According to the bishop, "the problem is not just the lack of enough priests, but the examination, discernment of this great shortage for a realistic solution. The fundamental root of this shortage of vocations in the Church and also in the Amazon, including the evangelized indigenous peoples, is due to an alarming lack of faith or the absence of faith that works in practice through love and necessarily in history and society."
Thus, he explained, "even though it's a disciplinary issue, this becomes an ethical imperative beginning with the absolute instruction: Christ died for the unenlightened brother; your freedom is not something absolute; it is against Christ they sin, wounding the conscience of the brother; the only absolute is love; this love is that of God poured out in our hearts by the Holy Spirit"
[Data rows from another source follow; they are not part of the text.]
Lemma run_call_sinv c : call_ok c -> within keeps (run_call c).
Proof.
  destruct c; simpl; intros Hok0; unfold mtlk_addba_reconfigure, mtlk_addba_peer_start, mtlk_addba_peer_stop,
    mtlk_addba_peer_on_ba_tx_status, mtlk_addba_peer_on_ack_on_bar, mtlk_addba_peer_on_bar, mtlk_addba_peer_iterate,
    mtlk_addba_on_qos_without_reord, mtlk_addba_delba_req_all, mtlk_addba_peer_start_aggr_negotiation,
    _mtlk_addba_peer_check_addba_res_rx_timeouts, _mtlk_addba_peer_check_delba_timeouts, cntr_inc, get_rx, get_cfg.
  all: try (apply within_bind; [apply _| |intros ?; apply within_ret, _]).
  all: pose proof (for_all_tids_keeps _ (peer_stop_tid_sinv clock (tx_ok := tx_ok))) as Hstop.
  - by apply within_keeps_quiet.
  - apply within_bind; [apply _|apply within_gets, _|intros a].
    apply within_bind; [apply _|apply within_when; [apply _|by apply within_keeps_quiet]|intros _].
    apply within_bind; [apply _|by apply within_keeps_quiet|intros _].
    apply within_bind; [apply _| |intros _; apply within_ret, _].
    apply within_when; [apply _|]. apply within_bind; [apply _|done|intros _; by apply within_keeps_quiet].
  - apply within_bind; [apply _| |intros _; by apply within_keeps_quiet].
    apply within_when; [apply _|]. apply within_bind; [apply _|apply within_gets, _|intros a].
    apply within_bind; [apply _|apply within_when; [apply _|by apply within_keeps_quiet]|intros _].
    apply within_bind; [apply _|by apply within_keeps_quiet|done].
  - unfold mtlk_addba_peer_on_delba_req_rx, cntr_inc. destruct (tid_ok tid) eqn:E; simpl; [|apply within_ret, _].
    apply tid_ok_valid in E; [|done]. apply (within_keeps tid _ E). sinv_walk.
  - destruct (tid_ok tid) eqn:E; [apply tid_ok_valid in E; [|done]; apply (within_keeps tid _ E); auto with sinv|].
    unfold mtlk_addba_peer_on_addba_res_rx. rewrite E. apply within_ret, _.
  - destruct (tid_ok tid) eqn:E; [apply tid_ok_valid in E; [|done]; apply (within_keeps tid _ E); auto with sinv|].
    unfold mtlk_addba_peer_on_addba_req_rx. rewrite E. apply within_ret, _.
  - destruct (tid_ok tid) eqn:E; simpl; [apply tid_ok_valid in E; [|done]; apply (within_keeps tid _ E)|
      apply (within_keeps 0); [done|]]; sinv_walk.
  - destruct (tid_ok tid) eqn:E; simpl; [apply tid_ok_valid in E; [|done]; apply (within_keeps tid _ E)|
      apply (within_keeps 0); [done|]]; [pose proof (delba_req_sinv tid E)|]; sinv_walk.
  - destruct (tid_ok tid) eqn:E; simpl; [apply tid_ok_valid in E; [|done]; apply (within_keeps tid _ E)|
      apply (within_keeps 0); [done|]]; sinv_walk.
  - apply within_bind; [apply _|apply within_gets, _|intros a]. apply within_when; [apply _|].
    apply within_bind; [apply _|apply for_all_tids_keeps, delba_timeout_sinv|intros _].
    apply for_all_tids_keeps. auto with sinv.
  - destruct (tid_ok tid) eqn:E; simpl; [apply tid_ok_valid in E; [|done]; apply (within_keeps tid _ E)|
      apply (within_keeps 0); [done|]]; [|sinv_walk].
    apply within_bind; [apply _|apply within_gets, _|intros []; [|apply within_ret, _]].
    apply within_bind; [apply _|by apply now_sinv|intros now].
    apply within_bind; [apply _|apply within_gets, _|intros x]. apply within_when; [apply _|].
    apply within_bind; [apply _|by apply upd_rx_sinv|intros _]. sinv_walk.
  - by apply (within_keeps tid), delba_req_sinv.
  - apply within_bind; [apply _|apply within_gets, _|intros []]; [|apply within_ret, _].
    apply for_all_tids_keeps, terminate_sinv.
  - apply (within_keeps tid); [done|]. sinv_walk.
  - by apply (within_keeps tid), reset_ps_sinv.
Qed.
End AddbaSys.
"Is this the love of the Church in the Amazon? Is this the love of God that sufficiently pervades the criteria for pastoral care, the ecclesial criteria, the praxis as the supreme reality or is it gnosis or Pelagius which commands the ship of the Church in the Amazon?"
"This danger of schism is not imaginary! Nor in the Amazon!" Azcona concluded.
Azcona, 79, is a native of Pamplona, Spain. He was appointed a missionary bishop in the Amazon in 1987, and retired from his post in 2016.